The tubular concentrations, even prior to the distal tubule/collecting ducts (where ADH acts) change based on whether the kidney is trying to dilute or concentrate urine so your assertion is close but not quite there.

In addition to blocking transporters, one of the ways diuretics work is to reduce the hypertonicity of the interstitium, causing inability to concentrate urine.

Not all diuretics work this way. Really only Loop diuretics do. Thiazides (more distal), CA inhibitors (more proximal) and K sparing (aldo inhibitors) do not.


So to summarize at the level that the MCAT will probably ask you:
The thick ascending limb is impermeable to water allowing the area outside of the tubules (interstitium) to become concentrated and the area inside the tubule to become dilute. The important transporter here is Na-K-2Cl not the NHE (NHE is mainly impt in the proximal tubule for reabsorption of HCO3).

So the Na-K-2Cl pump acts in part to create this concentration gradient and the gradient is made larger by urea recycling.

When we need to concentrate urine, ADH causes translocation of water pores (aquaporins) to the membrane allowing water to flow down the solute gradient. This makes urine concentrated.

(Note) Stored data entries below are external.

(** * Capstone analytics suite: the local comparable-sales adjustment pipeline

    A shallow embedding of the geocode cache, the haversine distance, the
    distance/time filter and the ratio-based price correction of
    [app/streamlit_app.py], [src/local_analysis.py] and [src/geocode.py],
    with [src/predict.py], [src/cleaning.py] and
    [scripts/ingest_recent_sales.py].

    Numbers.  The source computes with IEEE-754 doubles.  Here a double is a
    [pyfloat]: a real number or one of the special values +inf, -inf and
    NaN.  The special values follow IEEE-754 (NaN compares false with
    everything, inf - inf = NaN, ...).  Finite arithmetic is exact: rounding
    and overflow are left out, and there is one zero.  The statements on the
    ratio of the re-ranker are kept to what rounding to nearest does not
    change: inequalities that a monotone rounding keeps, and bounds with
    room for the rounding error.  The section [Rounding] proves these
    bounds for every such rounding, and the module [Binary64] evaluates
    the ratio in binary64.

    Strings.  A Python [str] is the string of its UTF-8 bytes.

    Exceptions.  A Python call that can raise returns a [result].

    Time.  A timestamp is a number of nanoseconds since the epoch, as in
    pandas' [datetime64[ns]]; a missing date (NaT) is [None].

    Files and services.  The cache file, the historical sales, the model
    files, the clock and the geocoding service are arguments of the
    functions that read them.  A CSV file is the list of the rows that
    [pd.read_csv] finds in it; [to_csv] is modelled with the quoting of
    [csv.writer] and the line terminator of POSIX.  The digits of a number
    in the file are not modelled: a coordinate is read back as the float
    that was written.  [cached_geocode] is
    the function under its decorator, one run of the body, and
    [st_cache_data] is the decorator. *)

From Stdlib Require Import Reals Lra Lia ZArith List String Ascii Bool.
From Stdlib Require Import Floats.SpecFloat.
Import ListNotations.
(** * Multi-region migration scripts: a shallow embedding

    The repository is a set of run-once Python scripts that drive a cloud
    provider (object storage and a key-value table service).  The scripts
    share no runtime; they hand identifiers to one another through flat
    [key=value] text files.

    Modelling choices.
    - Python [str] is [string]; [str.split], [str.startswith] and
      [str.replace] are written out below.
    - A Python [dict] used as a map is a [gmap]; [set(d.keys())] is a [gset].
    - Every provider call is an oracle: it returns, raises the provider's
      [ClientError] (with its error code or text), or raises some other
      exception.  What each script does with the three outcomes is taken
      from its [try]/[except] clauses.
    - Mutable statistics are threaded explicitly through the calls.
    - The thread pool of the bulk migration is a schedule: an
      interleaving of the copy calls of its tasks, each call acting on
      the statistics under the lock.  Properties of a run hold for every
      schedule.
    - Files are opened in text mode: what is read is what was written
      after the translation of line endings.
    - Building a client or a resource contacts nothing, but the library
      checks the region name and may raise.  Where the calls made through
      the client have the same handler as its construction, the
      construction is part of the provider oracle of those calls;
      elsewhere it is an oracle of its own ([client_builder]).
    - Clock readings are parameters; what a script only prints is left
      out unless a property is about it. *)

From Stdlib Require Import ZArith String Ascii List Lia Permutation SpecFloat.
From Stdlib Require Import DecimalString DecimalNat.
From stdpp Require Import base gmap strings list.

#[local] Arguments String.append !_ _ / : simpl nomatch.
#[local] Set Warnings "-register-all,-clear-no-such-hyp".

Open Scope string_scope.
Open Scope list_scope.
Open Scope Z_scope.

(** ** Python string operations used by the scripts *)

Module PyStr.

(** The line feed, ['\n']. *)
Definition LF : ascii := "010"%char.
(** The equals sign, ['=']. *)
Definition EQ : ascii := "="%char.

This doesn't happen when we are trying to dilute urine.
 
In plain English, the reason why water leaves the decending loop in the first place is because of the difference in osmotic pressures, and guess where all the solutes come from to create that pressure gradient? That's right, the ascending loop.

If the tubules dumped all the ions out the bladder, there wont be anything left for the kidney to create that higher osmotic pressure in order to pull the water from the decending loop.
 
So is the ascending part necessary to concentrate the interstitium with salt, creating a concentration gradient.. so that WATER can be absorbed in the descending part?
 
So is the ascending part necessary to concentrate the interstitium with salt, creating a concentration gradient.. so that WATER can be absorbed in the descending part?

Yes, but...while it's true that ions pumped out of the ascending limb will pull H2O out of the descending limb and thus help to set up the countercurrent system, the point of this and the take home message you want to remember is that the hypertonic interstitium helps to absorb water in the distal tubules and collecting ducts. The distal tubules/collecting ducts are where the final concentration of urine is determined, so they are where the money is at...

Once you have the hypertonic medullary interstitum, you can control urine concentration by adding or subtracting water channels in the principal cells in the late distal tubules and collecting ducts.

As mentioned above:
Lots of ADH->lots of water channels->lots of water reabsorption->concentrated urine

Little ADH ->few water channels->little water reabsorption->dilute urine
 
...

So if we need to retain water, ADH will make the distal nephron permeable to water and ...

Anti-Diuretic Hormone works on the Collecting duct by triggering vesicles of aquaporins to migrate and fuse to the plasma membrane. these aquaporins will then allow water to flow back into the body (physiologically).

just wanted to add onto it is all =]
 
I am unsure as to why you would concentrate the filtrate only to dilute it again.

Keep in mind one function of the kidney is to remove foreign chemicals and metabolic wastes/byproducts (ie urea). So by going through the loop of henle, you may be creating the same concentration of ions as you had prior to going through, but you have a much greater concentration of wastes.